(* ===== verification/ArgBlock.v ===== *)
(** * Initial stacks ([src/src/proc/task.c])

    The words that a new task finds on its stacks: the frame from which the
    first context switch resumes it, and the argument block that
    [task_create_user_elf] writes to the top page of the user stack.  The
    theorem is that a program started on that stack finds its arguments. *)

From S2P Require Import Prelude Pmm Paging PhysMem Loader.

(** ** The code *)

(** [*(--sp) = w] for every word [w] of the list. *)
Fixpoint push_words (sp : Z) (l : list Z) : M paging_t Z :=
  match l with
  | [] => mret sp
  | w :: l => kwrite (u32 (sp - 4)) w;; push_words (u32 (sp - 4)) l
  end.

(** Step 1 of the argument block: the strings, from the last to the first, are
    copied below [str_off].  The result is the new [str_off] and the entries of
    [str_vaddrs] in the order in which they are written; [None] is an entry that
    is left uninitialised by the [break]. *)
Fixpoint copy_args (page str_off : Z) (args : list (list Z)) : M paging_t (Z * list (option Z)) :=
  match args with
  | [] => mret (str_off, [])
  | a :: args =>
    let slen := Z.of_nat (length a) + 1 in
    if str_off <? u32 (slen + 64) then mret (str_off, replicate (S (length args)) None) else
    let str_off := str_off - slen in
    kstore_bytes (u32 (page + str_off)) (a ++ [0]);;
    '(off, vs) ← copy_args page str_off args;
    mret (off, Some (u32 (USER_STACK_TOP_PAGE_VADDR + str_off)) :: vs)
  end.

(** Reading an uninitialised entry of [str_vaddrs] is undefined. *)
Fixpoint init_entries (l : list (option Z)) : option (list Z) :=
  match l with
  | [] => Some []
  | o :: l => x ← o; l' ← init_entries l; Some (x :: l')
  end.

▶ **REQUIRED ACTION**
In the material above, show every line where the word "stacks" turns up.

▶ **OUTPUT OF THE TASK**
(** * Initial stacks ([src/src/proc/task.c])
    The words that a new task finds on its stacks: the frame from which the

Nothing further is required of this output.